Una distinzione che appartiene alla vulgata delle gang giovanili è quella tra dark e metallari di una quarantina e passa di anni fa. Come siamo arrivati alle varie commistioni, non solo a livello internazionale ma anche “locale”?
“A livello generale sono band come i Motorhead che hanno iniziato a mescolare punk e metal in tempi non sospetti, poi sono venuti i Metallica che hanno preso la velocità dell’hardcore per mischiarla con la NWOBHM. In campo dark, mi vengono in mente i Sisters Of Mercy,i Cult e successivamente i Type O Negative e i Moonspell. Per quanto riguarda il circuito locale italiano, non saprei, diciamo che si è accodato a quello che avveniva nella scena mainstream internazionale, in casi sporadici ha prodotto band che hanno anticipato le mode.”
Torno al vecchio parallelismo con lo stile dei Bronx Casket Co. di cui non avevo parlato nella recensione di ‘Digital Dreams’ ma che emerge a mio parere in una certa affinità tra lo stile vocale di Fabio Oliva e quello di Mike Hydeous, nonché nelle atmosfere costruite dagli Artificial Heaven. Quanto è importante dare un colore, un’intenzione, una sensazione al proprio sound?

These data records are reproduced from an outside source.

(** Modelled from the spec: the Metric Aggregator (section 4.2) is not
    among the sources. The series follows the order of the batches; the
    attributed values map each batch id to the value of its batch. *)
Definition aggregate (cfg : value) (e : Env)
  : outcome (list value * list (string * value) * value) :=
  metric_name <~ string_field cfg "metric_name" ;;
  metric_domain_kwargs <~
    match field "metric_domain_kwargs" cfg with
    | None | Some VNone => Ok (domain_kwargs (env_domain e))
    | Some v => resolve (env_value e) v
    end ;;
  metric_value_kwargs <~ config_field e cfg "metric_value_kwargs" ;;
  match compute metric_name metric_domain_kwargs metric_value_kwargs batch_ids with
  | None => Err (MetricComputationError metric_name)
  | Some by_batch =>
      series <~ map_outcome
                  (fun b => match lookup b by_batch with
                            | Some v => Ok v
                            | None => Err (MetricComputationError metric_name)
                            end) batch_ids ;;
      Ok (series,
          map (fun bv => (fst bv, VList [snd bv])) (combine batch_ids series),
          details metric_name metric_domain_kwargs metric_value_kwargs batch_ids)
  end.

(** Modelled from the spec: the Metric Multi-Batch Parameter Builder
    (section 4.5) is not among the sources. *)
Definition metric_multi_batch_parameter (cfg : value) (e : Env) : outcome value :=
  r <~ aggregate cfg e ;;
  let '(series, attributed, det) := r in
  Ok (VDict [("value", VList series);
             ("attributed_value", VDict attributed);
             ("details", det)]).

Definition truncation_of (v : value) : option truncation :=
  match v with
  | VNone => Some {| lower_bound := None; upper_bound := None |}
  | VDict d =>
      match as_optional_num (match lookup "lower_bound" d with Some x => x | None => VNone end),
            as_optional_num (match lookup "upper_bound" d with Some x => x | None => VNone end) with
      | Some lo, Some hi => Some {| lower_bound := lo; upper_bound := hi |}
      | _, _ => None
      end
  | _ => None
  end.

Definition optional_int (v : value) : option (option Z) :=
  match v with
  | VNone => Some None
  | _ => match as_int v with Some z => Some (Some z) | None => None end
  end.

(** Modelled from the spec: the Numeric Metric Range Multi-Batch
    Parameter Builder (section 4.5) is not among the sources. It fetches
    the series, has the estimator bound it, and exposes the bounds as
    [value[0]] and [value[1]]. *)
Definition numeric_metric_range_parameter (cfg : value) (e : Env) : outcome value :=
  r <~ aggregate cfg e ;;
  let '(series, _, det) := r in
  metric_name <~ string_field cfg "metric_name" ;;
  values <~ numbers_of metric_name series ;;
  false_positive_rate <~ config_field e cfg "false_positive_rate" ;;
  estimator <~ config_field e cfg "estimator" ;;
  num_bootstrap_samples <~ config_field e cfg "num_bootstrap_samples" ;;
  bootstrap_random_seed <~ config_field e cfg "bootstrap_random_seed" ;;
  truncate_values <~ config_field e cfg "truncate_values" ;;
  round_decimals <~ config_field e cfg "round_decimals" ;;
  match false_positive_rate,
        match estimator with VStr s => estimator_of_string s | _ => None end,
        as_int num_bootstrap_samples,
        optional_int bootstrap_random_seed,
        truncation_of truncate_values,
        optional_int round_decimals with
  | VNum fpr, Some kind, Some n, Some seed, Some t, Some d =>
      bounds <~ estimate rng seed_rng randint reducer empirical_quantile kde_interval
                  os_entropy values fpr kind n seed t d ;;
      Ok (VDict [("value", VList [VNum (fst bounds); VNum (snd bounds)]);
                 ("details", det)])
  | _, _, _, _, _, _ => Err InvalidEstimatorConfigError
  end.

(** A builder entry selects its strategy by [class_name]. *)
Definition build_parameter (e : Env) (cfg : value) : outcome (string * value) :=
  name <~ string_field cfg "name" ;;
  class <~ string_field cfg "class_name" ;;
  node <~
    (if String.eqb class "MetricMultiBatchParameterBuilder"
     then metric_multi_batch_parameter cfg e
     else if String.eqb class "NumericMetricRangeMultiBatchParameterBuilder"
     then numeric_metric_range_parameter cfg e
     else Err (ConfigurationResolutionError "class_name")) ;;
  Ok (name, node).

(** Modelled from the spec: the Parameter Builder Pipeline (section 4.5)
    is not among the sources. Builders run in declaration order; each
    one's output is addressable by the next ones. *)
Definition build_parameters (cfgs : list value) (e : Env)
  : outcome (Env * list (string * value)) :=
  fold_outcome
    (fun acc cfg =>
       r <~ build_parameter (fst acc) cfg ;;
       Ok (with_parameter (fst acc) (fst r) (snd r),
           snd acc ++ [(fully_qualified_parameter_name (fst r), snd r)]))
    cfgs (e, []).

(** Modelled from the spec: the Expectation Configuration Builder
    (section 4.6) is not among the sources. The builder's own parameter
    builders run first; then the references of the kwargs and of [meta]
    are resolved. A condition that resolves to [False] suppresses the
    assertion. *)
Definition build_expectation_configuration (cfg : value) (e : Env)
  : outcome (option value) :=
  r <~ build_parameters (list_field cfg "validation_parameter_builder_configs") e ;;
  let e' := fst r in
  expectation_type <~ string_field cfg "expectation_type" ;;
  condition <~ config_field e' cfg "condition" ;;
  match condition with
  | VBool false => Ok None
  | _ =>
      kwargs <~ resolve (env_value e') (VDict (kwargs_template cfg)) ;;
      meta <~ config_field e' cfg "meta" ;;
      Ok (Some (VDict [("expectation_type", VStr expectation_type);
                       ("kwargs", kwargs);
                       ("meta", match meta with VNone => VDict [] | m => m end)]))
  end.

Definition run_domain (rule : value) (variables : value) (d : Domain)
  : outcome (list (string * value) * list value) :=
  let e := {| env_variables := variables; env_domain := d;
              env_parameters := VDict [] |} in
  r <~ build_parameters (list_field rule "parameter_builders") e ;;
  configs <~ map_outcome (fun cfg => build_expectation_configuration cfg (fst r))
               (list_field rule "expectation_configuration_builders") ;;
  Ok (snd r, flat_map (fun c => match c with Some x => [x] | None => [] end) configs).

Definition run_rule (profiler_variables : value) (available_columns : list string)
    (acc : RunResult) (rule : value) : outcome RunResult :=
  let variables :=
    merge_variables profiler_variables
      (match field "variables" rule with Some v => v | None => VDict [] end) in
  builder <~ match field "domain_builder" rule with
             | Some b => Ok b
             | None => Err DomainBuilderError
             end ;;
  domains <~ build_domains semantic_type_of builder available_columns ;;
  fold_outcome
    (fun acc d =>
       r <~ run_domain rule variables d ;;
       Ok {| metrics_by_domain := metrics_by_domain acc ++ [(d, fst r)];
             expectation_configurations :=
               expectation_configurations acc ++ snd r |})
    domains acc.

(** Modelled from the spec: the Rule / Profiler Orchestrator (section
    4.7) is not among the sources. Rules run in declaration order, the
    domains of each in the order its domain builder gives; what they
    emit is collected in that order. A failure ends the run: no partial
    result is returned (section 7). *)
Definition run (profiler_config : value) (available_columns : list string)
  : outcome RunResult :=
  let profiler_variables :=
    match field "variables" profiler_config with Some v => v | None => VDict [] end in
  let rules :=
    match field "rules" profiler_config with Some (VDict r) => map snd r | _ => [] end in
  fold_outcome (run_rule profiler_variables available_columns) rules
    {| metrics_by_domain := []; expectation_configurations := [] |}.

“Secondo me, Fabio è un possibile incrocio tra la voce del primo Pelù e quella di Andrew Eldricht dei Sisters e Carl McCoy dei Fields, soprattutto nel registro vocale basso. I Bronx Casket Co. mi sono sempre piaciuti molto. Credo sia fondamentale avere degli elementi distinguibili nel proprio sound. Altrimenti si rischia di passare inosservati ed essere omologati ad altre band. Credo che abbiamo un sound particolare, che magari non tutti digeriscono al primo ascolto. ‘Digital Dreams’ ha bisogno di diversi ascolti per essere apprezzato, non è di facile impatto e non è per tutti i palati, ma per me è un complimento e come dici te, significa che non siamo omologati.“
E a proposito di elementi costitutivi, tra essi c’è sicuramente il tuo stile di chitarra: quali sono le tue influenze storiche e del momento?
“Tra i miei chitarristi preferiti c’è Billy Duffy dei Cult, veramente un chitarrista completo, poi mi piacciono molto Jerry Cantrell degli Alice in Chains e Greg Mackintosh dei Paradise Lost, oltre a Tom Morello e a Vernon Reid dei Living Colour. In generale mi piacciono tutti quei chitarristi che possiedono uno stile particolare e riconoscibile. I virtuosi fine a se stessi mi annoiano, lo considero onanismo musicale.”